The floor is maple. The walls are cedar at the bottom and precast stone
at the top and are gently convex in form, for acoustic diffusion.
The
ceiling, which is the most innovative feature of the
concert hall, is made of panels of fabric less than one millimeter
thick, supported on a delicate web of stainless steel cables. The
fabric is selected and supported to be gently reflective to
high-frequency sound and increasingly transparent to mid- and
low-frequency sound, providing the acoustic support needed by musicians
on the platform while allowing the volume above the ceiling to
contribute to the reverberance required of a first-rate orchestral
hall. The fabric ceiling, which like the walls is gently convex in
shape, masks the electrical and mechanical equipment accommodated
above, including light fixtures, and so provides a gently glowing
surface.
modeling the transmissive ceiling canopy
The project team
was commissioned to construct a detailed computational model of the
ceiling canopy design design as specified by acoustician Kirkegaard
Associates.

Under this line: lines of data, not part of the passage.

(* ===== verification/BufferView.v ===== *)
(** Model of the class [BufferView] of [source/forstio/buffer.h] and
    [buffer.cpp]: a cursor pair over a buffer.  The view holds a reference to
    the buffer; the model holds the state of that buffer in [vbuffer], which the
    view's writes go through to, while advancing the view only moves the view's
    offsets.  (As the source says, using the buffer directly invalidates the
    view, so the view is the only one to touch it while it lives.) *)

From S2P Require Import Prelude Error Buffer.

Record BufferView (B : Type) := mkView {
  vbuffer : B;
  read_offset : Z;
  write_offset : Z
}.
Arguments mkView {B} _ _ _.
Arguments vbuffer {B} _.
Arguments read_offset {B} _.
Arguments write_offset {B} _.

Module View.
Section ops.
Context {B : Type} `{BufferOps B}.
Implicit Types v : BufferView B.

(** [BufferView(Buffer &)] *)
Definition make (b : B) : BufferView B := mkView b 0 0.

Definition readPosition v : Z := read_offset v +! Buffer.readPosition (vbuffer v).

Definition readCompositeLength v : outcome Z :=
  n ← Buffer.readCompositeLength (vbuffer v);
  _ ← assert_that (read_offset v <=? n);
  if n <? read_offset v then Ret 0
  else
    n ← Buffer.readCompositeLength (vbuffer v);
    Ret (n -! read_offset v).

Definition readSegmentLength (offset : Z) v : outcome Z :=
  let off := offset +! read_offset v in
  n ← Buffer.readCompositeLength (vbuffer v);
  _ ← assert_that (off <=? n);
  if n <? off then Ret 0
  else Buffer.readSegmentLength off (vbuffer v).

Definition readAdvance (bytes : Z) v : outcome (BufferView B) :=
  let offset := bytes +! read_offset v in
  n ← Buffer.readCompositeLength (vbuffer v);
  _ ← assert_that (offset <=? n);
  if n <? offset then Ret (mkView (vbuffer v) (read_offset v +! n) (write_offset v))
  else Ret (mkView (vbuffer v) (read_offset v +! bytes) (write_offset v)).

(** Both overloads call the non-const [buffer.read]. *)
Definition read_ref (i : Z) v : outcome Z :=
  let pos := i +! read_offset v in
  n ← Buffer.readCompositeLength (vbuffer v);
  _ ← assert_that (pos <? n);
  Buffer.read_ref pos (vbuffer v).

Definition writePosition v : Z := write_offset v +! Buffer.writePosition (vbuffer v).

Definition writeCompositeLength v : outcome Z :=
  n ← Buffer.writeCompositeLength (vbuffer v);
  _ ← assert_that (write_offset v <=? n);
  if n <? write_offset v then Ret 0
  else
    n ← Buffer.writeCompositeLength (vbuffer v);
    Ret (n -! write_offset v).

Definition writeSegmentLength (offset : Z) v : outcome Z :=
  let off := offset +! write_offset v in
  n ← Buffer.writeCompositeLength (vbuffer v);
  _ ← assert_that (off <=? n);
  if n <? off then Ret 0
  else Buffer.writeSegmentLength off (vbuffer v).

Definition writeAdvance (bytes : Z) v : outcome (BufferView B) :=
  let offset := bytes +! write_offset v in
  n ← Buffer.writeCompositeLength (vbuffer v);
  _ ← assert_that (offset <=? n);
  if n <? offset then Ret (mkView (vbuffer v) (read_offset v) (write_offset v +! n))
  else Ret (mkView (vbuffer v) (read_offset v) (write_offset v +! bytes)).

Definition write_ref (i : Z) v : outcome Z :=
  let pos := i +! write_offset v in
  n ← Buffer.writeCompositeLength (vbuffer v);
  _ ← assert_that (pos <? n);
  Buffer.write_ref pos (vbuffer v).

Definition writeRequireLength (bytes : Z) v : outcome Error :=
  Buffer.writeRequireLength (bytes +! write_offset v) (vbuffer v).

Definition readOffset v : Z := read_offset v.
Definition writeOffset v : Z := write_offset v.

Definition set_memory (m : list byte) v : BufferView B :=
  mkView (Buffer.set_memory m (vbuffer v)) (read_offset v) (write_offset v).
End ops.
End View.

#[export] Instance view_ops {B} `{BufferOps B} : BufferOps (BufferView B) := {
  memory v := Buffer.memory (vbuffer v);
  set_memory := View.set_memory;
  readPosition := View.readPosition;
  readCompositeLength := View.readCompositeLength;
  readSegmentLength := View.readSegmentLength;
  readAdvance := View.readAdvance;
  read_ref := View.read_ref;
  const_read_ref := View.read_ref;
  writePosition := View.writePosition;
  writeCompositeLength := View.writeCompositeLength;
  writeSegmentLength := View.writeSegmentLength;
  writeAdvance := View.writeAdvance;
  write_ref := View.write_ref;
  writeRequireLength := View.writeRequireLength
}.

(** ** The invariant and the abstraction *)
Section abstraction.
Context {B : Type} `{BufferLaws B}.
Implicit Types v : BufferView B.

Definition view_wf v : Prop :=
  wf (vbuffer v) /\
  0 <= read_offset v <= zlen (input (vbuffer v)) /\
  0 <= write_offset v <= zlen (room (vbuffer v)).
Definition view_input v : list byte := zdrop (read_offset v) (input (vbuffer v)).
Definition view_output v : list byte := ztake (write_offset v) (room (vbuffer v)).
Definition view_room v : list byte := zdrop (write_offset v) (room (vbuffer v)).
End abstraction.

(** ** The contract *)
Section contract.
Context {B : Type} `{StreamBuffer B}.
Implicit Types v : BufferView B.

Ltac view_start :=
  intros; match goal with H : view_wf ?v |- _ =>
    pose proof H as (?&?&?); destruct (law_bounds (vbuffer v)); [done|] end.

Lemma view_input_len v :
  view_wf v -> zlen (view_input v) = zlen (input (vbuffer v)) - read_offset v.
Proof. view_start. unfold view_input. by rewrite zlen_drop by lia. Qed.

Lemma view_room_len v :
  view_wf v -> zlen (view_room v) = zlen (room (vbuffer v)) - write_offset v.
Proof. view_start. unfold view_room. by rewrite zlen_drop by lia. Qed.

Lemma view_law_readComposite v :
  view_wf v -> View.readCompositeLength v = Ret (zlen (view_input v)).
Proof.
  view_start. unfold View.readCompositeLength.
  rewrite view_input_len, !law_readCompositeLength by done. cbn.
  rewrite assert_that_true by (bcase; lia). cbn. bcase; [lia|]. by wsimp.
Qed.

Lemma view_law_writeComposite v :
  view_wf v -> View.writeCompositeLength v = Ret (zlen (view_room v)).
Proof.
  view_start. unfold View.writeCompositeLength.
  rewrite view_room_len, !law_writeCompositeLength by done. cbn.
  rewrite assert_that_true by (bcase; lia). cbn. bcase; [lia|]. by wsimp.
Qed.

Lemma view_law_readSegment v off :
  view_wf v -> 0 <= off < zlen (view_input v) ->
  exists seg p, View.readSegmentLength off v = Ret seg /\
    0 < seg <= zlen (view_input v) - off /\
    View.read_ref off v = Ret p /\ View.read_ref off v = Ret p /\
    0 <= p /\ p + seg <= zlen (memory v) /\
    ztake seg (zdrop p (memory v)) = ztake seg (zdrop off (view_input v)).
Proof.
  intros Hwf. rewrite view_input_len by done. view_start.
  unfold View.readSegmentLength, View.read_ref.
  rewrite !law_readCompositeLength by done. cbn. wsimp.
  rewrite !assert_that_true by (bcase; lia). cbn. bcase; [lia|].
  destruct (law_readSegment (vbuffer v) (off + read_offset v))
    as (seg&p&->&?&->&?&?&?&Heq); [done|lia|].
  exists seg, p. do 6 (split; [done || lia|]). rewrite Heq.
  unfold view_input. rewrite zdrop_drop by lia. do 2 f_equal. lia.
Qed.

Lemma view_law_writeSegment v off :
  view_wf v -> 0 <= off < zlen (view_room v) ->
  exists seg p, View.writeSegmentLength off v = Ret seg /\
    0 < seg <= zlen (view_room v) - off /\
    View.write_ref off v = Ret p /\ 0 <= p /\ p + seg <= zlen (memory v) /\
    forall bs, zlen bs <= seg ->
      let v' := set_memory (list_inserts (Z.to_nat p) bs (memory v)) v in
      view_wf v' /\ view_input v' = view_input v /\ view_output v' = view_output v /\
      view_room v' = list_inserts (Z.to_nat off) bs (view_room v) /\
      (input (vbuffer v'), wframe (vbuffer v')) = (input (vbuffer v), wframe (vbuffer v)).
Proof.
  intros Hwf. rewrite view_room_len by done. view_start.
  unfold View.writeSegmentLength, View.write_ref.
  rewrite !law_writeCompositeLength by done. cbn. wsimp.
  rewrite !assert_that_true by (bcase; lia). cbn. bcase; [lia|].
  destruct (law_writeSegment (vbuffer v) (off + write_offset v))
    as (seg&p&->&?&->&?&?&Hw); [done|lia|].
  exists seg, p. do 5 (split; [done || lia|]). intros bs Hbs.
  destruct (Hw bs Hbs) as (Hwf'&Hi&Ho&Hr&Hf).
  unfold view_wf, view_input, view_output, view_room. cbn.
  rewrite Hi, Hr, Hf, zlen_inserts. do 2 (split; [done|]). split; [|split; [|done]].
  - apply list_eq; intros j. unfold ztake. rewrite !lookup_take. case_decide; [|done].
    apply list_lookup_inserts_lt. lia.
  - apply list_eq; intros j. rewrite lookup_zdrop.
    rewrite !lookup_inserts by (unfold zdrop, zlen in *; rewrite ?length_drop; lia).
    rewrite lookup_zdrop. repeat case_decide; (f_equal; lia) || lia.
Qed.

Lemma view_law_readAdvance v n :
  view_wf v -> 0 <= n <= zlen (view_input v) ->
  exists v', View.readAdvance n v = Ret v' /\ view_wf v' /\
    view_input v' = zdrop n (view_input v) /\ vbuffer v' = vbuffer v.
Proof.
  intros Hwf. rewrite view_input_len by done. view_start.
  unfold View.readAdvance. rewrite law_readCompositeLength by done. cbn. wsimp.
  rewrite assert_that_true by (bcase; lia). cbn. bcase; [lia|].
  eexists; split; [done|]. unfold view_wf, view_input. cbn.
  split; [split_and!; (done || lia)|]. split; [|done]. by rewrite zdrop_drop by lia.
Qed.

Lemma view_law_writeAdvance v n :
  view_wf v -> 0 <= n <= zlen (view_room v) ->
  exists v', View.writeAdvance n v = Ret v' /\ view_wf v' /\
    view_output v' = view_output v ++ ztake n (view_room v) /\
    view_room v' = zdrop n (view_room v) /\
    (input (vbuffer v'), wframe (vbuffer v')) = (input (vbuffer v), wframe (vbuffer v)).
Proof.
  intros Hwf. rewrite view_room_len by done. view_start.
  unfold View.writeAdvance. rewrite law_writeCompositeLength by done. cbn. wsimp.
  rewrite assert_that_true by (bcase; lia). cbn. bcase; [lia|].
  eexists; split; [done|]. unfold view_wf, view_output, view_room. cbn.
  split; [split_and!; (done || lia)|]. split; [|split; [|done]].
  - rewrite <- (ztake_split (write_offset v) (write_offset v + n)) by lia.
    by replace (write_offset v + n - write_offset v) with n by lia.
  - by rewrite zdrop_drop by lia.
Qed.

Lemma view_law_writeRequireLength v n :
  view_wf v -> 0 <= n <= ptrdiff_max ->
  exists e, View.writeRequireLength n v = Ret e /\
    failed e = (zlen (view_room v) <? n) /\ isRecoverable e = failed e.
Proof.
  view_start. unfold View.writeRequireLength. wsimp.
  destruct (stream_require (vbuffer v) (n + write_offset v)) as (e&->&Hf&?);
    [done|zsolve|]. exists e. split; [done|]. split; [|done].
  rewrite Hf, view_room_len by done. repeat bcase; lia.
Qed.

#[export, refine] Instance view_laws : BufferLaws (BufferView B) := {
  wf := view_wf;
  input := view_input;
  output := view_output;
  room := view_room;
  rframe_t := B; rframe v := vbuffer v;
  wframe_t := list byte * wframe_t (B := B);
  wframe v := (input (vbuffer v), wframe (vbuffer v));
  law_readCompositeLength := view_law_readComposite;
  law_writeCompositeLength := view_law_writeComposite;
  law_readSegment := view_law_readSegment;
  law_writeSegment := view_law_writeSegment;
  law_readAdvance := view_law_readAdvance;
  law_writeRequireLength := view_law_writeRequireLength
}.
Proof.
  - intros v Hwf. rewrite view_input_len, view_room_len by done. view_start. lia.
  - intros v n Hwf Hn. apply view_law_writeAdvance; [done|lia].
Defined.

#[export] Instance view_zero : ZeroAdvance (BufferView B).
Proof.
  intros v Hwf. cbn in *. view_start. unfold View.writeAdvance.
  rewrite law_writeCompositeLength by done. cbn. wsimp.
  rewrite assert_that_true by (bcase; lia). cbn. bcase; [lia|].
  destruct v. cbn. by rewrite Z.add_0_r.
Qed.

(** A fresh view sees the whole input and the whole room. *)
Lemma view_make_wf (b : B) : wf b -> view_wf (View.make b).
Proof.
  intros. pose proof (zlen_nonneg (input b)). pose proof (zlen_nonneg (room b)).
  split_and!; cbn; (done || lia).
Qed.

Lemma view_make_input (b : B) : view_input (View.make b) = input b.
Proof. unfold view_input. cbn. by rewrite zdrop_0. Qed.

Lemma view_make_room (b : B) : view_room (View.make b) = room b.
Proof. unfold view_room. cbn. by rewrite zdrop_0. Qed.
End contract.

Both the acousticians and campus officials determined
that a study should be performed using auralization techniques to both
aurally verify the feasibility of the design and to select a proper
fabric material for the canopy.
The objectives
for this applied research project are as follows:
- To create a highly-accurate computed
model of the interior room acoustics of the concert hall, including the
effect of the canopy on the early
reflections and reverberation
of the room.
- To render these computed results as
an auralization using means
that would
provide for a natural reconstruction of the musical behavior of the
room.
- To use these techniques combined
with measured transmission and reflection properties of the
candidate canopy materials to select an optimal ceiling material.
Scale model of the ceiling canopy design
(model by Kirkegaard Associates).
This
material is based upon work supported by eMPAC
at Rensselaer.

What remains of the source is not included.